→ **What you will do**: Copy exactly, please, the lines of the data from its start through the line containing "pool of request".

Dataset entries

(* ===== verification/Prelude.v ===== *)
(** * PostFGA: a verification library for the postfga PostgreSQL extension

    postfga lets SQL ask an OpenFGA server for authorization decisions.  A
    backend process runs a SQL function, looks the decision up in a two-tier
    cache, and otherwise hands the request to a background worker through a
    pool of request slots and a queue of slot numbers in shared memory; the
    worker turns requests into asynchronous gRPC calls, and the reply wakes the
    waiting backend.

    ** The parts and their files

    - [Platform]: interfaces to code outside the repository, each a class of
      operations and a class of laws with a concrete instance: [XXHash] (the
      digests, no law), [Dynahash]/[DynahashLaws] (PostgreSQL's shared hash
      table), [SList]/[SListLaws] (its intrusive list), [PgMem]/[PgMemLaws]
      (MAXALIGN and the overflow-checked sizes).
    - [Types]: postfga.h, payload.h, config.h and the layout of C structs.
    - [CacheKey] (cache_key.h): the cache key.  [CacheSpec]: what a cache of
      decisions promises.  [CacheL1] (cache_l1.h): the set-associative cache of
      one backend.  [CacheL2] (cache_l2.h): the shared array with its clock
      sweep.  [Stats] (stats.c, func_stats.c): the counters.  [Cache] (cache.c):
      both tiers together, and histories of all backends.
    - [SlotQueue], [SlotPool] (channel_slot.h): the ring of slot numbers and the
      freelist.  [Channel] (channel.c): acquire, enqueue, wait, release.
      [ChannelShmem] (channel_shmem.c): their memory.
    - [SqlFuncs] (func_fga.c): the five SQL functions.
    - [Config] (guc.c, config/): the settings.  [ChannelFactory]
      (client/channel_factory.cpp): the gRPC channel.  [Client] (client/): calls
      and completion callbacks, over the interface [CompletionEnv] that the
      worker implements.
    - [Processor] (bgw/processor.cpp): one turn of the worker.  [Protocol]: all
      backends, the worker and the gRPC threads as one step function over
      labels, with reachability by runs and an invariant that gives each slot
      one role.  [Races]: executions at a finer granularity.  [Worker]
      (bgw/worker.cpp, bgw/bgw.c): signals, reloads and the main loop.
    - [State] (state.c, init.c): the shared segment and the module hooks.
    - [EndToEnd]: SQL function, worker and server composed.
    - [Frames], [Service], [Ledger], [Refinement]: the system as an
      implementation of a question-answer service.  [Service] is the
      specification (ask, decide, tell); [Frames] says which parts of a step's
      state no other process touches; [Ledger] is what the run of the system
      records about each request; [Refinement] maps runs of [Protocol] to runs of
      [Service], with a server as a class [CheckServer] of two instances.
      [Effects]: how often a request reaches the server.
    - [Calls]: the C code of a SQL function cut at its waits into labels of
      [Protocol].  [Fairness]: how long a request waits when the worker keeps
      turning and every call comes to its reply.  [Capacity]: when the queue has
      room for every slot.  [Wakeup]: the same when the worker turns only on its
      latch.  [Concurrent]: what the SQL functions return when all other
      processes run meanwhile.  [ColdCache]: the cache under the SQL functions.
    - [Hazards]: two writes, of which the first is interrupted.
    - [Fdw] (fdw/): the foreign data wrapper, with the statements of handler.c
      and its copy in schema.c, and the callbacks the handler registers.
    - [Payload]: the typing of the shared requests and responses.
    - [Relation] (relation.c): the relation list.  [Util] (util/,
      bgw/task_slot.hpp): the limiter of calls, a pool of call slots, log levels.

    A definition has the name of the C or C++ function it translates where that
    name is free.  Functions return an [outcome]: a value, a PostgreSQL error
    that unwinds the stack, or [Undefined] where C gives the run no meaning
    (out-of-bounds access, failed assertion, uninitialised read) or the process
    waits forever.  State is threaded through the monad [CM]; an error keeps the
    writes made before it.  Unsigned integers are wrapped at their width.
    Functions with assertions take the build flag [use_asserts].

    ** What the theorems show

    - Cache: no decision is answered that was not stored for the same key before
      its expiry, a store is seen by every backend, and the statistics count the
      events; the structures of L1 and L2 keep their invariants under every
      operation, the victim search ends, the key identifies the request.
    - End to end: [fga_check] returns what the server decides for the configured
      store and model and the tuple of its arguments; a write or delete asks any
      server for exactly its tuple and reports the server's verdict; a created
      store's id and name come back as the server gave them, a deleted store is
      the one named.
    - Concurrency: every run of backends, worker and gRPC threads is a run of the
      service, in which the server decides each question once, between its being
      asked and its being told; a SQL function's execution is a run of the system
      whatever the others do; so a check returns what the server decides for its
      own question in a state it has during the call, a write, deletion or store
      function that returns took effect during the call, a confirmed change is
      seen by every later check, and no change is sent more often than asked.
    - Liveness: when the worker keeps turning and every gRPC call in flight comes
      to its reply, a request is answered after one round per fifty requests
      queued before it and three more, whatever the other backends do; so every
      SQL function comes to an end, with the answer or an error that says why.
      That the worker keeps turning is what its latch should see to: driven by
      the latch alone, the same holds in twice the rounds unless requests get
      stranded, and a turn strands requests exactly when the fifty it takes have
      all been given up.
    - As programmed, no SQL function stores a decision: no check is answered from
      the cache.
    - Request hand-over: the queue refines a bounded FIFO, the pool gives a slot
      to one owner; in every run of the system each slot is free, owned or in the
      pipeline, and nothing undefined happens; the queue of the initialised
      channel has room for every slot unless their number is a power of two; the
      SQL functions return the server's answer and give the slot back.
    - Client: each request leads to one call and one answer, batching changes
      nothing for the checks of one store, and the tuple key is injective.
    - Memory: the parts of the segment fit it, startup happens once, every write
      to a payload keeps its strings inside their arrays.
    - Configuration, foreign data wrapper, limiter, slot pool and list parser:
      ranges, options, scans, permits, ownership, and equality with a reference
      parser.
    - Defects: a group of theorems shows by executions or for all inputs what
      goes wrong: a leaked slot when no store is configured, a freed slot that is
      still queued, a write confirmed by the answer to another, a jump to a dead frame, key collisions and split entries,
      checks decided in another session's store, requests lost by a reload,
      requests stranded behind fifty that were given up, and interrupts that race
      with the worker.

    ** Atomicity, bounds and fuel

    Operations under a lock are single steps; the operations of different
    processes interleave.  [Protocol] runs the error handler of the wait loop
    and the worker's response handler without each other in between, which the
    code assumes and does not enforce; [Races] lifts this.  An interrupted
    backend, and one that finds the queue full, leaves its slot as channel.c
    does, which is all [fga_check] does; the handlers of the four other functions
    release it once more, which the system leaves out and [Hazards] shows to hand
    the answer to one backend's write to another.  The wait loop has one
    turn per wake-up given to it, and waits forever when they end.  The victim
    search has fuel 255 times the number of entries plus one, enough since each
    turn that goes on lowers one usage count, a byte ([l2_victim_search] shows it
    ends with a victim).  Runs of the system are finite lists of labels; the fair
    rounds of [Fairness] and [Wakeup] are a hypothesis on such lists: the deadline
    of every call (client/) makes its reply come, the loop of worker.cpp makes a
    set latch lead to a turn; concrete runs show that they can hold.  The
    relation list uses its length, since each token shortens it.  Other loops are
    structural.

    ** Not modelled

    Output to the log beyond what a theorem needs; gRPC and protobuf objects
    other than the fields the code sets; memory contexts and palloc failures;
    PostgreSQL's planner and executor around the callbacks of the foreign data
    wrapper; backend_request.c (commented out), client/openfga_util.cpp and
    bgw/queue.hpp (without a user); the generated API, SQL scripts, tests and build files.
    Memory is sequentially consistent: the barriers of the code are not
    distinguished. *)
From stdpp Require Export prelude gmap list strings.
From Stdlib Require Export Ascii ZArith Lia.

→ **Response for this exercise**:
(* ===== verification/Prelude.v ===== *)
(** * PostFGA: a verification library for the postfga PostgreSQL extension

    postfga lets SQL ask an OpenFGA server for authorization decisions.  A
    backend process runs a SQL function, looks the decision up in a two-tier
    cache, and otherwise hands the request to a background worker through a
    pool of request slots and a queue of slot numbers in shared memory; the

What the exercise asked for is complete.